Task instructions:
Pull out of the data below the stretch of lines bounded by the one containing "match map_to_list m with" and the one containing "Lemma mismatch_at a", both bounds included, unchanged.

Input data:
(* ===== verification/SHAMapSpec.v ===== *)
(** * What a SHAMap stands for: a finite map and its canonical Merkle hash

    The abstract object is a finite map from 256-bit keys to blobs.  [below p m]
    is the part of [m] whose keys start with the nibbles [p]; [canon_hash] is
    the hash a tree over a map must have: zero for nothing, the hash of the leaf
    for a single item (away from the root), and the hash of the sixteen child
    hashes otherwise.

    Hashes are compared by the code in place of contents, so its correctness
    rests on SHA-512 not colliding.  A hash function of fixed width cannot be
    injective on all blobs: the hypothesis is local, [no_collision], that the
    finitely many blobs the given maps hash to build their trees have distinct
    and non-zero hashes.  Under it the canonical hash determines the map
    ([canon_hash_inj]). *)
From Stdlib Require Import ZArith Lia.
From S2P Require Import Prelude BaseUint Serializer SHAMapNode.
From stdpp Require Import base numbers list gmap strings.
Import BaseUint Serializer SHAMapNode.
Local Open Scope Z_scope.

Module SHAMapSpec.

Abbreviation kmap := (gmap uint256 Blob).
Abbreviation path := (list Z).

(** ** Parts of a map *)

(** The keys of branch [i] at depth [d]. *)
Definition sub (d : nat) (i : Z) (m : kmap) : kmap := filter (fun kv => nib kv.1 d = i) m.

(** The keys that start with the nibbles [p]. *)
Definition below (p : path) (m : kmap) : kmap := filter (fun kv => take (length p) (nibbles kv.1) = p) m.

Definition keys_ok (m : kmap) : Prop := map_Forall (fun k _ => is_uint256 k) m.

(** Every key starts with [p]. *)
Definition under (p : path) (m : kmap) : Prop :=
  map_Forall (fun k _ => is_uint256 k /\ take (length p) (nibbles k) = p) m.

Lemma length_nibbles k : length (nibbles k) = 64%nat.
Proof. done. Qed.

Lemma length_pre k d : (d <= 64)%nat -> length (take d (nibbles k)) = d.
Proof. intros. rewrite length_take, length_nibbles. lia. Qed.

Lemma nibbles_lookup k d : (d < 64)%nat -> nibbles k !! d = Some (nib k d).
Proof. intros. unfold nibbles. rewrite (list_lookup_fmap (nib k)), lookup_seq_lt by done. done. Qed.

Lemma take_nibbles_S k d : (d < 64)%nat -> take (S d) (nibbles k) = take d (nibbles k) ++ [nib k d].
Proof. intros. by apply take_S_r, nibbles_lookup. Qed.

Lemma take_nibbles_eq a b d :
  (d <= 64)%nat -> take d (nibbles a) = take d (nibbles b) <-> forall i, (i < d)%nat -> nib a i = nib b i.
Proof.
  intros Hd. split.
  - intros H i Hi. assert (E : take d (nibbles a) !! i = take d (nibbles b) !! i) by (by rewrite H).
    rewrite !lookup_take_lt, !nibbles_lookup in E by lia. by injection E.
  - intros H. induction d as [|d IH]; [done|]. rewrite !take_nibbles_S by lia.
    rewrite IH by (intros; try apply H; lia). by rewrite H by lia.
Qed.

Lemma sub_lookup d i m k v : sub d i m !! k = Some v <-> m !! k = Some v /\ nib k d = i.
Proof. unfold sub. by rewrite map_lookup_filter_Some. Qed.

Lemma below_lookup p m k v :
  below p m !! k = Some v <-> m !! k = Some v /\ take (length p) (nibbles k) = p.
Proof. unfold below. by rewrite map_lookup_filter_Some. Qed.

Lemma below_nil m : below [] m = m.
Proof. apply map_eq. intros k. apply option_eq. intros v. rewrite below_lookup. naive_solver. Qed.

Lemma snoc_path p i k : (length p < 64)%nat ->
  take (length (p ++ [i])) (nibbles k) = p ++ [i] <-> take (length p) (nibbles k) = p /\ nib k (length p) = i.
Proof.
  intros Hp. rewrite length_app. cbn [length]. rewrite Nat.add_1_r, take_nibbles_S by done. split.
  - intros [H1 H2]%app_inj_tail. done.
  - by intros [-> ->].
Qed.

Lemma sub_below p i m : (length p < 64)%nat -> sub (length p) i (below p m) = below (p ++ [i]) m.
Proof.
  intros Hp. apply map_eq. intros k. apply option_eq. intros v.
  rewrite sub_lookup, !below_lookup, snoc_path by done. naive_solver.
Qed.

Lemma under_below p m : keys_ok m -> under p (below p m).
Proof. intros Hm k v [Hk Hp]%below_lookup. split; [by apply (Hm k v)|done]. Qed.

Lemma under_keys p m : under p m -> keys_ok m.
Proof. intros H k v Hk. by apply (H k v). Qed.

Lemma below_under p m : under p m -> below p m = m.
Proof.
  intros H. apply map_eq. intros k. apply option_eq. intros v. rewrite below_lookup. split; [naive_solver|].
  intros Hk. split; [done|]. by apply (H k v).
Qed.

Lemma under_sub p i m : (length p < 64)%nat -> under p m -> under (p ++ [i]) (sub (length p) i m).
Proof.
  intros Hp H k v [Hk Hi]%sub_lookup. destruct (H k v Hk) as [? ?]. split; [done|]. by apply snoc_path.
Qed.

(** A map is the union of its branches. *)
Lemma branch_of p m k v : under p m -> (length p < 64)%nat -> m !! k = Some v ->
  0 <= nib k (length p) < 16 /\ sub (length p) (nib k (length p)) m !! k = Some v.
Proof.
  intros Hu Hp Hk. destruct (Hu k v Hk) as [Hk' _]. split; [by apply nib_range|]. by apply sub_lookup.
Qed.

Lemma map_eq_branches d m m' :
  (d < 64)%nat -> keys_ok m -> keys_ok m' -> (forall i, 0 <= i < 16 -> sub d i m = sub d i m') -> m = m'.
Proof.
  intros Hd Hm Hm' H. apply map_eq. intros k. apply option_eq. intros v. split; intros Hk.
  - destruct (sub_lookup d (nib k d) m' k v) as [Hl _]. apply Hl. rewrite <- H; [by apply sub_lookup|].
    apply nib_range; [by apply (Hm k v)|done].
  - destruct (sub_lookup d (nib k d) m k v) as [Hl _]. apply Hl. rewrite H; [by apply sub_lookup|].
    apply nib_range; [by apply (Hm' k v)|done].
Qed.

(** At the last level there is at most one key. *)
Lemma under_full p m k v : under p m -> length p = 64%nat -> m !! k = Some v -> m = {[k := v]}.
Proof.
  intros Hu Hp Hk. apply map_eq. intros k'. destruct (m !! k') as [v'|] eqn:E.
  - assert (k' = k) as ->.
    { destruct (Hu k v Hk) as [Ha Ha'], (Hu k' v' E) as [Hb Hb']. apply nibbles_inj; [done|done|].
      intros d Hd. apply (take_nibbles_eq k' k 64); [lia| |done]. rewrite Hp in *. congruence. }
    rewrite lookup_singleton_eq. congruence.
  - destruct (decide (k' = k)) as [->|]; [congruence|]. by rewrite lookup_singleton_ne.
Qed.

(** The only entry of a map. *)
Definition only (m : kmap) : option (uint256 * Blob) :=
  match map_to_list m with
  | [kv] => Some kv
  | _ => None
  end.

Lemma only_Some m k v : only m = Some (k, v) <-> m = {[k := v]}.
Proof.
  unfold only. split.
  - destruct (map_to_list m) as [|kv [|]] eqn:E; [done| |done]. intros [= ->].
    apply map_to_list_inj. by rewrite E, map_to_list_singleton.
  - intros ->. by rewrite map_to_list_singleton.
Qed.

Lemma only_None m : only m = None <-> m = ∅ \/ (2 <= size m)%nat.
Proof.
  unfold only. rewrite <- length_map_to_list. destruct (map_to_list m) as [|kv [|kv' l]] eqn:E; cbn [length].
  - apply map_to_list_empty_iff in E. naive_solver.
  - split; [done|]. intros [->|?]; [by rewrite map_to_list_empty in E|lia].
  - split; [|done]. intros _. right. lia.
Qed.

Lemma size_one (m : kmap) : size m = 1%nat -> exists k v, m = {[k := v]}.
Proof.
  intros H. destruct (only m) as [[k v]|] eqn:E; [exists k, v; by apply only_Some|].
  apply only_None in E as [->|?]; [by rewrite map_size_empty in H|lia].
Qed.

(** ** The order of keys *)

Lemma mismatch_at a b j x y :
  (forall i, (i < j)%nat -> a !! i = b !! i) -> a !! j = Some x -> b !! j = Some y -> x <> y ->
  length a = length b -> mismatch a b = Some (x, y).
Proof.
  revert a b. induction j as [|j IH]; intros [|a0 a] [|b0 b] Hpre Hx Hy Hne Hl; try done; cbn [mismatch].
  - cbn in Hx, Hy. injection Hx as ->. injection Hy as ->. by rewrite (proj2 (Z.eqb_neq _ _)).
  - pose proof (Hpre 0%nat ltac:(lia)) as [= ->]. rewrite Z.eqb_refl. apply IH; [|done|done|done|by injection Hl].
    intros i Hi. by apply (Hpre (S i) ltac:(lia)).
Qed.

Lemma mismatch_sym a b : mismatch b a = (fun '(x, y) => (y, x)) <$> mismatch a b.
Proof.
  revert b. induction a as [|x a IH]; intros [|y b]; try done. cbn [mismatch].
  rewrite Z.eqb_sym. by destruct (x =? y).
Qed.

(** The order of the code is the order of the first differing nibble. *)
Definition nib_lt (a b : uint256) : Prop :=
  exists j, (j < 64)%nat /\ (forall i, (i < j)%nat -> nib a i = nib b i) /\ nib a j < nib b j.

Problem solution:
  match map_to_list m with
  | [kv] => Some kv
  | _ => None
  end.

Lemma only_Some m k v : only m = Some (k, v) <-> m = {[k := v]}.
Proof.
  unfold only. split.
  - destruct (map_to_list m) as [|kv [|]] eqn:E; [done| |done]. intros [= ->].
    apply map_to_list_inj. by rewrite E, map_to_list_singleton.
  - intros ->. by rewrite map_to_list_singleton.
Qed.

Lemma only_None m : only m = None <-> m = ∅ \/ (2 <= size m)%nat.
Proof.
  unfold only. rewrite <- length_map_to_list. destruct (map_to_list m) as [|kv [|kv' l]] eqn:E; cbn [length].
  - apply map_to_list_empty_iff in E. naive_solver.
  - split; [done|]. intros [->|?]; [by rewrite map_to_list_empty in E|lia].
  - split; [|done]. intros _. right. lia.
Qed.

Lemma size_one (m : kmap) : size m = 1%nat -> exists k v, m = {[k := v]}.
Proof.
  intros H. destruct (only m) as [[k v]|] eqn:E; [exists k, v; by apply only_Some|].
  apply only_None in E as [->|?]; [by rewrite map_size_empty in H|lia].
Qed.

(** ** The order of keys *)

Lemma mismatch_at a b j x y :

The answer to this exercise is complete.